**Exercise brief**. Report each line of the entries below that includes "object".

•••••

(** * HUPnP core: SSDP discovery messages, HTTP server dispatch, action proxy

    A shallow embedding of
      - hupnp_core/ssdp/hdiscovery_messages.cpp   (the SSDP message classes),
      - hupnp_core/http/hhttp_server_p.cpp        (HHttpServer::processRequest
        and the process* member functions it dispatches to),
      - the action proxy declared in hclientaction_p.h / hactioninvoke_proxy_p.h,
    followed by the properties established about them.

    Integers of the C++ code (qint32, quint32) are values of [Z]; QString is
    [string]; the private d-pointer classes are records. *)

From Stdlib Require Import ZArith String Ascii List Bool Lia.
Import ListNotations.

Local Open Scope string_scope.
Local Open Scope list_scope.
Local Open Scope Z_scope.

(* ===================================================================== *)
(** ** The parts of Qt the code relies on *)
(* ===================================================================== *)

Module Qt.

(** [enum CaseSensitivity { CaseInsensitive, CaseSensitive }] of
    qnamespace.h: the enumerators are numbered from zero. *)
Inductive CaseSensitivity : Type :=
| CaseInsensitive
| CaseSensitive.

Definition enum_value (cs : CaseSensitivity) : Z :=
  match cs with
  | CaseInsensitive => 0
  | CaseSensitive => 1
  end.

(** Conversion of an integral value to the [bool] of an [if] condition. *)
Definition truthy (z : Z) : bool := negb (z =? 0).

(** The C++ comma operator: the left operand is evaluated and dropped. *)
Definition comma {A B : Type} (_ : A) (b : B) : B := b.

(** The upper-case letters of Latin-1: A-Z and, but for the multiplication
    sign, the range from A-grave to Thorn.  A QString of the model holds
    Latin-1 characters. *)
Definition is_upper (c : ascii) : bool :=
  let n := nat_of_ascii c in
  (((65 <=? n) && (n <=? 90))
   || ((192 <=? n) && (n <=? 222) && negb (n =? 215)))%nat.

Definition toLower_char (c : ascii) : ascii :=
  if is_upper c then ascii_of_nat (nat_of_ascii c + 32) else c.

(** [QString::toLower] *)
Fixpoint toLower (s : string) : string :=
  match s with
  | EmptyString => EmptyString
  | String c s' => String (toLower_char c) (toLower s')
  end.

(** With Qt::CaseInsensitive the characters are case folded, that is
    lower-cased, before they are compared. *)
Definition fold_case (cs : CaseSensitivity) (s : string) : string :=
  match cs with
  | CaseInsensitive => toLower s
  | CaseSensitive => s
  end.

(** [QString::compare(other, cs)]: negative, zero or positive. *)
Definition compare (s other : string) (cs : CaseSensitivity) : Z :=
  match String.compare (fold_case cs s) (fold_case cs other) with
  | Eq => 0
  | Lt => -1
  | Gt => 1
  end.

Definition isEmpty (s : string) : bool :=
  match s with
  | EmptyString => true
  | String _ _ => false
  end.

(** [QString::indexOf(ch)]: position of the first occurrence, or -1. *)
Fixpoint indexOf (s : string) (ch : ascii) : Z :=
  match s with
  | EmptyString => -1
  | String c s' =>
      if Ascii.eqb c ch then 0
      else let i := indexOf s' ch in if i <? 0 then -1 else i + 1
  end.

Fixpoint drop (n : nat) (s : string) : string :=
  match n, s with
  | O, _ => s
  | S _, EmptyString => EmptyString
  | S n', String _ s' => drop n' s'
  end.

(** [QString::mid(position)]: the tail starting at [position]; the null
    string when [position] is past the end; a negative [position] counts
    as zero. *)
Definition mid (s : string) (position : Z) : string :=
  drop (Z.to_nat position) s.

(** [QChar::isSpace]: the characters 9 to 13 and the space separators. *)
Definition isSpace (c : ascii) : bool :=
  let n := nat_of_ascii c in
  ((n =? 32) || ((9 <=? n) && (n <=? 13)) || (n =? 160))%nat.

(** [QString::simplified] as a scan: [pending] records that whitespace was
    seen after some output, [started] that some output exists. *)
Fixpoint simplified_from (s : string) (started pending : bool) : string :=
  match s with
  | EmptyString => EmptyString
  | String c s' =>
      if isSpace c then simplified_from s' started started
      else if pending
           then String " "%char (String c (simplified_from s' true false))
           else String c (simplified_from s' true false)
  end.

Definition simplified (s : string) : string := simplified_from s false false.

(** The qint32 an integer is converted to (two's complement, 32 bits). *)
Definition to_qint32 (z : Z) : Z := (z + 2 ^ 31) mod 2 ^ 32 - 2 ^ 31.

(** QUrl, as far as the messages look at it. *)
Record QUrl : Type := mkQUrl {
  url_isValid : bool;
  url_text : string
}.

Definition QUrl_default : QUrl := mkQUrl false "".

Definition url_isEmpty (u : QUrl) : bool := isEmpty (url_text u).

Definition QUrl_eqb (a b : QUrl) : bool :=
  Bool.eqb (url_isValid a) (url_isValid b)
  && String.eqb (url_text a) (url_text b).

End Qt.

(* ===================================================================== *)
(** ** Data elements used by the SSDP messages *)
(* ===================================================================== *)

(** Modelled from the spec: HDiscoveryType (hdiscoverytype.h is not part of
    the sources at hand).  Section 3 of the specification gives the variant
    tags; the payload is the UDN and the resource type in their string form.
    A default-constructed value has the tag [Undefined]. *)
Module HDiscoveryType.

Inductive Type_ : Type :=
| Undefined
| RootDevice
| SpecificDevice
| DeviceType
| ServiceType.

Record t : Type := mk {
  type : Type_;
  udn : string;
  resourceType : string
}.

Definition default : t := mk Undefined "" "".

Definition Type_eqb (a b : Type_) : bool :=
  match a, b with
  | Undefined, Undefined
  | RootDevice, RootDevice
  | SpecificDevice, SpecificDevice
  | DeviceType, DeviceType
  | ServiceType, ServiceType => true
  | _, _ => false
  end.

Definition eqb (a b : t) : bool :=
  Type_eqb (type a) (type b)
  && String.eqb (udn a) (udn b)
  && String.eqb (resourceType a) (resourceType b).

End HDiscoveryType.

(** Modelled from the spec: HProductTokens (hproduct_tokens.h is not part of
    the sources at hand).  Of the three tokens the messages read only the
    strict validity and the minor version of the UPnP token ("UPnP/1.x"). *)
Module HProductTokens.

Record t : Type := mk {
  isValid : bool;
  upnpToken_minorVersion : Z;
  toString : string
}.

Definition default : t := mk false (-1) "".

Definition eqb (a b : t) : bool :=
  Bool.eqb (isValid a) (isValid b)
  && (upnpToken_minorVersion a =? upnpToken_minorVersion b)
  && String.eqb (toString a) (toString b).

End HProductTokens.

(** Modelled from the spec: HEndpoint, "IPv4 address + UDP/TCP port". *)
Module HEndpoint.

Record t : Type := mk {
  hostAddress : string;
  portNumber : Z
}.

Definition default : t := mk "" 0.

Definition eqb (a b : t) : bool :=
  String.eqb (hostAddress a) (hostAddress b)
  && (portNumber a =? portNumber b).

End HEndpoint.

(* ===================================================================== *)
(** ** hdiscovery_messages.cpp *)
(* ===================================================================== *)

(** ssdp:alive *)
Module HResourceAvailable.

(** class HResourceAvailablePrivate *)
Record Private : Type := mkPrivate {
  m_serverTokens : HProductTokens.t;
  m_usn : HDiscoveryType.t;
  m_location : Qt.QUrl;
  m_cacheControlMaxAge : Z;
  m_bootId : Z;
  m_configId : Z;
  m_searchPort : Z
}.

(** HResourceAvailablePrivate::HResourceAvailablePrivate() *)
Definition default : Private :=
  mkPrivate HProductTokens.default HDiscoveryType.default Qt.QUrl_default
            0 0 0 0.

(** HResourceAvailable::HResourceAvailable(cacheControlMaxAge, location,
    serverTokens, usn, bootId, configId, searchPort).  The first argument
    is a quint32, the stored field a qint32. *)
Definition new (cacheControlMaxAge : Z) (location : Qt.QUrl)
    (serverTokens : HProductTokens.t) (usn : HDiscoveryType.t)
    (bootId configId searchPort : Z) : Private :=
  let cacheControlMaxAge :=
    if cacheControlMaxAge <? 5 then 5
    else if cacheControlMaxAge >? 60 * 60 * 24 then 60 * 60 * 24
    else cacheControlMaxAge in
  if HDiscoveryType.Type_eqb (HDiscoveryType.type usn)
                             HDiscoveryType.Undefined
  then default
  else if negb (Qt.url_isValid location) || Qt.url_isEmpty location
  then default
  else
    let assign (searchPort : Z) :=
      mkPrivate serverTokens usn location
                (Qt.to_qint32 cacheControlMaxAge) bootId configId
                searchPort in
    if HProductTokens.upnpToken_minorVersion serverTokens >? 0 then
      if (bootId <? 0) || (configId <? 0) then default
      else if (searchPort <? 49152) || (searchPort >? 65535)
      then assign (-1)
      else assign searchPort
    else assign (-1).

Definition isValid (o : Private) (strict : bool) : bool :=
  negb (HDiscoveryType.Type_eqb (HDiscoveryType.type (m_usn o))
                                HDiscoveryType.Undefined)
  && (if strict then HProductTokens.isValid (m_serverTokens o) else true).

Definition serverTokens (o : Private) := m_serverTokens o.
Definition usn (o : Private) := m_usn o.
Definition location (o : Private) := m_location o.
Definition cacheControlMaxAge (o : Private) : Z := m_cacheControlMaxAge o.
Definition bootId (o : Private) : Z := m_bootId o.
Definition configId (o : Private) : Z := m_configId o.
Definition searchPort (o : Private) : Z := m_searchPort o.

(** operator== *)
Definition eqb (obj1 obj2 : Private) : bool :=
  HProductTokens.eqb (m_serverTokens obj1) (m_serverTokens obj2)
  && HDiscoveryType.eqb (m_usn obj1) (m_usn obj2)
  && Qt.QUrl_eqb (m_location obj1) (m_location obj2)
  && (m_cacheControlMaxAge obj1 =? m_cacheControlMaxAge obj2)
  && (m_bootId obj1 =? m_bootId obj2)
  && (m_configId obj1 =? m_configId obj2)
  && (m_searchPort obj1 =? m_searchPort obj2).

End HResourceAvailable.

(** ssdp:byebye *)
Module HResourceUnavailable.

(** class HResourceUnavailablePrivate *)
Record Private : Type := mkPrivate {
  m_usn : HDiscoveryType.t;
  m_bootId : Z;
  m_configId : Z;
  m_sourceLocation : HEndpoint.t
}.

Definition default : Private :=
  mkPrivate HDiscoveryType.default 0 0 HEndpoint.default.

(** HResourceUnavailable::HResourceUnavailable(usn, sourceLocation,
    bootId, configId) *)
Definition new (usn : HDiscoveryType.t) (sourceLocation : HEndpoint.t)
    (bootId configId : Z) : Private :=
  if HDiscoveryType.Type_eqb (HDiscoveryType.type usn)
                             HDiscoveryType.Undefined
  then default
  else if ((bootId <? 0) && (configId >=? 0))
          || ((configId <? 0) && (bootId >=? 0))
  then default
  else
    if bootId <? 0
    then mkPrivate usn (-1) (-1) sourceLocation
    else mkPrivate usn bootId configId sourceLocation.

Definition location (o : Private) := m_sourceLocation o.

Definition isValid (o : Private) (strict : bool) : bool :=
  negb (HDiscoveryType.Type_eqb (HDiscoveryType.type (m_usn o))
                                HDiscoveryType.Undefined).

Definition usn (o : Private) := m_usn o.
Definition bootId (o : Private) : Z := m_bootId o.
Definition configId (o : Private) : Z := m_configId o.

(** operator== *)
Definition eqb (obj1 obj2 : Private) : bool :=
  HDiscoveryType.eqb (m_usn obj1) (m_usn obj2)
  && HEndpoint.eqb (m_sourceLocation obj1) (m_sourceLocation obj2)
  && (m_bootId obj1 =? m_bootId obj2)
  && (m_configId obj1 =? m_configId obj2).

End HResourceUnavailable.

(** ssdp:update *)
Module HResourceUpdate.

(** class HResourceUpdatePrivate *)
Record Private : Type := mkPrivate {
  m_usn : HDiscoveryType.t;
  m_location : Qt.QUrl;
  m_bootId : Z;
  m_configId : Z;
  m_nextBootId : Z;
  m_searchPort : Z
}.

Definition default : Private :=
  mkPrivate HDiscoveryType.default Qt.QUrl_default 0 0 0 0.

(** HResourceUpdate::HResourceUpdate(location, usn, bootId, configId,
    nextBootId, searchPort) *)
Definition new (location : Qt.QUrl) (usn : HDiscoveryType.t)
    (bootId configId nextBootId searchPort : Z) : Private :=
  if HDiscoveryType.Type_eqb (HDiscoveryType.type usn)
                             HDiscoveryType.Undefined
  then default
  else if negb (Qt.url_isValid location)
  then default
  else if ((bootId <? 0) && ((configId >=? 0) || (nextBootId >=? 0)))
          || ((configId <? 0) && ((bootId >=? 0) || (nextBootId >=? 0)))
          || ((nextBootId <? 0) && ((bootId >=? 0) || (configId >=? 0)))
  then default
  else
    if bootId <? 0
    then mkPrivate usn location (-1) (-1) (-1) (-1)
    else if (searchPort <? 49152) || (searchPort >? 65535)
    then mkPrivate usn location bootId configId nextBootId (-1)
    else mkPrivate usn location bootId configId nextBootId searchPort.
Lemma strip_suffix_Some suffix s base :
  strip_suffix suffix s = Some base -> s = base +:+ suffix.
Proof.
  unfold strip_suffix, ends_with.
  destruct (String.length suffix <=? String.length s)%nat eqn:Hk;
    [|done]. simpl.
  destruct (String.eqb_spec
              (String.substring (String.length s - String.length suffix)
                 (String.length suffix) s) suffix) as [Heq|]; [|done].
  intros [= <-]. apply Nat.leb_le in Hk.
  rewrite <-(substring_split s (String.length s - String.length suffix))
    at 1 by lia.
  f_equal.
  replace (String.length s - (String.length s - String.length suffix))%nat
    with (String.length suffix) by lia.
  exact Heq.
Qed.

(** X1.  [JSFileRegex] accepts exactly the names made of a base that does
    not end in [.d] followed by [.js], [.ts], [.jsx] or [.tsx]; a
    declaration file ([.d.ts] and the like) is never accepted. *)
Theorem JSFileRegex_spec s :
  (JSFileRegex s = true <->
   exists base ext,
     ext ∈ source_extensions /\ s = base +:+ ext
     /\ ends_with ".d" base = false)
  /\ (forall base ext,
        ext ∈ source_extensions -> JSFileRegex (base +:+ ".d" +:+ ext) = false).
Proof.
  split; [split|].
  - unfold JSFileRegex. intros (ext & Hin & H)%existsb_exists.
    destruct (strip_suffix ext s) as [base|] eqn:Hs; [|done].
    exists base, ext. split; [by apply list_elem_of_In|].
    split; [by apply strip_suffix_Some|]. by apply negb_true_iff.
  - intros (base & ext & Hin & -> & Hd). unfold JSFileRegex.
    apply existsb_exists. exists ext. split; [by apply list_elem_of_In|].
    unfold source_extensions in Hin.
    repeat (apply elem_of_cons in Hin as [->|Hin]);
      try (by apply elem_of_nil in Hin);
      rewrite strip_suffix_append by (simpl; lia); simpl;
      by rewrite append_empty_r, Hd.
  - intros base ext Hin. unfold source_extensions in Hin. unfold JSFileRegex.
    repeat (apply elem_of_cons in Hin as [->|Hin]);
      try (by apply elem_of_nil in Hin);
      simpl existsb;
      rewrite !(strip_suffix_append _ base) by (simpl; lia); simpl;
      by rewrite (ends_with_append ".d" base ".d") by (simpl; lia).
Qed.

Lemma get_append_skip (b t : string) n :
  String.get (String.length b + n) (b +:+ t) = String.get n t.
Proof.
  induction b as [|c b IH]; rewrite ?append_nil, ?append_cons; simpl;
    [done|]. apply IH.
Qed.

Lemma last_char_append (b t : string) :
  (0 < String.length t)%nat -> last_char (b +:+ t) = last_char t.
Proof.
  intros Ht. unfold last_char. rewrite length_append.
  destruct (String.length t) as [|k] eqn:Hk; [lia|].
  replace (String.length b + S k)%nat with (S (String.length b + k)) by lia.
  apply get_append_skip.
Qed.

Lemma meta_name base (tail : string) :
  tail ∈ ["js"; "ts"; "jsx"; "tsx"] ->
  (String.length tail <= String.length ("_meta." +:+ tail))%nat ->
  strip_suffix tail ("_meta." +:+ tail) = Some "_meta." ->
  MetaFileRegex (base +:+ "_meta." +:+ tail) = true.
Proof.
  intros Hin Hlen Hstrip. unfold MetaFileRegex.
  apply existsb_exists. exists tail. split; [by apply list_elem_of_In|].
  rewrite strip_suffix_append, Hstrip by done. simpl.
  rewrite last_char_append by (simpl; lia).
  change (last_char "_meta.") with (Some "."%char).
  rewrite length_append.
  replace (String.length base + String.length "_meta." - 1)%nat
    with (String.length base + 5)%nat by (simpl; lia).
  rewrite substring_append_keep.
  change (String.substring 0 5 "_meta.") with "_meta".
  by rewrite ends_with_append by (simpl; lia).
Qed.

Lemma JSFileRegex_spec_witness :
  JSFileRegex ("types" +:+ ".d" +:+ ".ts") = false.
Proof.
  apply (proj2 (JSFileRegex_spec "")). unfold source_extensions. set_solver.
Defined.
Lemma process_entries_first_event_only es st :
  process_entries (first_event_only <$> es) st = process_entries es st.
Proof.
  revert st. induction es as [|en es IH]; intros st; [done|].
  simpl. rewrite process_entry_first_event_only.
  destruct (process_entry en st) as [[[|] st'] l]; [|done].
  by rewrite IH.
Qed.

(** C10. A payload whose object is not "page" changes nothing and logs
    nothing; the handler's result depends on the first event of each entry
    only, so a second or later event of an entry changes nothing; the
    answer is 200 in every case. *)
Theorem post_reads_first_event_only body st :
  (object body ≠ "page" → post body st = (EVENT_RECEIVED, st, [])) ∧
  post (first_events body) st = post body st ∧
  answer_of (post body st) = EVENT_RECEIVED.
Proof.
  split_and!.
  - intros Hobj. unfold post. by rewrite bool_decide_eq_false_2.
  - unfold post. simpl. case_bool_decide; [|done].
    destruct (entry body) as [es|]; [|done]. simpl.
    by rewrite process_entries_first_event_only.
  - apply post_answer.
Qed.

Lemma post_reads_first_event_only_witness :
  post (mkBody "user" (Some [mkEntry (Some [eventA])])) empty_store =
  (EVENT_RECEIVED, empty_store, []).
Proof.
  apply (proj1 (post_reads_first_event_only
                  (mkBody "user" (Some [mkEntry (Some [eventA])])) empty_store)).
  simpl. discriminate.
Defined.

(** ** POST /send-message *)

(** C9 as stated fails: the same request body sent twice is stored as two
    rows, since each call makes up an identifier of its own. *)
Lemma send_message_twice_stores_two_rows :
  let once := store_of (send_message first_call hello_body storeA) in
  let twice := store_of (send_message second_call hello_body once) in
  size (messages storeA) = 1%nat ∧
  size (messages once) = 2%nat ∧
  size (messages twice) = 3%nat ∧
  twice ≠ once.
Proof.
  split_and!; [by vm_compute..|].
  intros H. apply (f_equal (λ s, size (messages s))) in H.
  vm_compute in H. discriminate.
Qed.
(** * GPUMD: SW force kernel, VAC/SDC engine, modal analysis and
      initial velocities

    A shallow embedding of four parts of GPUMD:
    - [sw.cu]: the constructor [SW2::SW2] with the three readers of the
      parameter file, the kernels [gpu_set_f12_to_zero] and
      [gpu_find_force_sw3_partial], and [SW2::compute];
    - [vac.cu]: [VAC::preprocess], [VAC::process] with its kernels, and
      [VAC::postprocess] with [perform_dft], [find_dos] and [find_sdc];
    - [modal_analysis.cu]: [MODAL_ANALYSIS::setN], [preprocess] with the
      set-up of the bins and the reading of [eigenvector.out], and the
      kernels driven by [MODAL_ANALYSIS::process];
    - [velocity.cu]: the initial velocities of [Atom::initialize_velocity].

    Conventions.
    - A C [int] is a [Z]; [/] and [%] are [Z.quot] and [Z.rem].  Signed
      overflow is undefined in C++ and no statement below relies on it.
    - [double] and [float] values are elements of a type [F] with the
      operations of class [Arith].  Two instances are provided:
      [binary64] (IEEE-754 double precision, the kernel's primitive floats)
      and [real_arith] (the real numbers, i.e. arithmetic without rounding).
    - A device or host array is a [list]; [rd] and [wr] are the checked
      accesses.  An access outside the allocation is undefined behaviour in
      the source and is [None] here, as is a kernel launch with an empty
      grid (reported by the CUDA runtime and turned fatal by
      [CUDA_CHECK_KERNEL]).
    - A kernel is a function of the block and thread index; [launch] runs it
      for every thread of the grid.  The kernels embedded here are free of
      data races between blocks, so the order of that enumeration is not
      observable. *)

From Stdlib Require Import ZArith Lia Reals Lra Floats String.
From stdpp Require Import base decidable option list list_numbers.

Local Open Scope Z_scope.

(** ** Numbers *)

(** The arithmetic the sources use on [double] and [float]. *)
Class Arith (F : Type) := {
  fzero : F;
  fone : F;
  fadd : F -> F -> F;
  fsub : F -> F -> F;
  fmul : F -> F -> F;
  fdiv : F -> F -> F;
  fopp : F -> F;
  flt : F -> F -> bool;     (* x < y *)
  fge : F -> F -> bool;     (* x >= y *)
  fsqrt : F -> F;
  of_int : Z -> F           (* conversion int -> floating point *)
}.

Declare Scope arith_scope.
Delimit Scope arith_scope with ar.
Infix "+." := fadd (at level 50, left associativity) : arith_scope.
Infix "-." := fsub (at level 50, left associativity) : arith_scope.
Infix "*." := fmul (at level 40, left associativity) : arith_scope.
Infix "/." := fdiv (at level 40, left associativity) : arith_scope.
Notation "-. x" := (fopp x) (at level 35, right associativity) : arith_scope.
Local Open Scope arith_scope.

Section Constants.
Context {F : Type} `{Arith F}.

(** The macros [ZERO], [ONE], [TWO], [FOUR] and [HALF] of [common.cuh] (a
    header that is not among the sources): the literals 0.0, 1.0, 2.0, 4.0
    and 0.5, all of them exact in both instances.  A literal [0.0] or
    [0.5] in the sources is [ZERO] or [HALF] as well; any other literal is
    an integer and goes through [of_int]. *)
Definition ZERO : F := fzero.
Definition ONE : F := fone.
Definition TWO : F := of_int 2.
Definition FOUR : F := of_int 4.
Definition HALF : F := of_int 1 /. of_int 2.

End Constants.

(** Real numbers: arithmetic without rounding. *)
Definition Rltb (x y : R) : bool := if Rlt_dec x y then true else false.
Definition Rgeb (x y : R) : bool := if Rge_dec x y then true else false.

#[export] Instance real_arith : Arith R := {|
  fzero := 0%R; fone := 1%R;
  fadd := Rplus; fsub := Rminus; fmul := Rmult; fdiv := Rdiv; fopp := Ropp;
  flt := Rltb; fge := Rgeb;
  fsqrt := R_sqrt.sqrt;
  of_int := IZR |}.

(** IEEE-754 binary64. *)
Definition b64_of_Z (z : Z) : float :=
  if z <? 0 then PrimFloat.opp (PrimFloat.of_uint63 (Uint63.of_Z (- z)))
  else PrimFloat.of_uint63 (Uint63.of_Z z).

#[export] Instance binary64 : Arith float := {|
  fzero := 0%float; fone := 1%float;
  fadd := PrimFloat.add; fsub := PrimFloat.sub;
  fmul := PrimFloat.mul; fdiv := PrimFloat.div; fopp := PrimFloat.opp;
  flt := PrimFloat.ltb; fge := fun x y => PrimFloat.leb y x;
  fsqrt := PrimFloat.sqrt;
  of_int := b64_of_Z |}.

•••••

**Output below**.
(** C10. A payload whose object is not "page" changes nothing and logs
  (object body ≠ "page" → post body st = (EVENT_RECEIVED, st, [])) ∧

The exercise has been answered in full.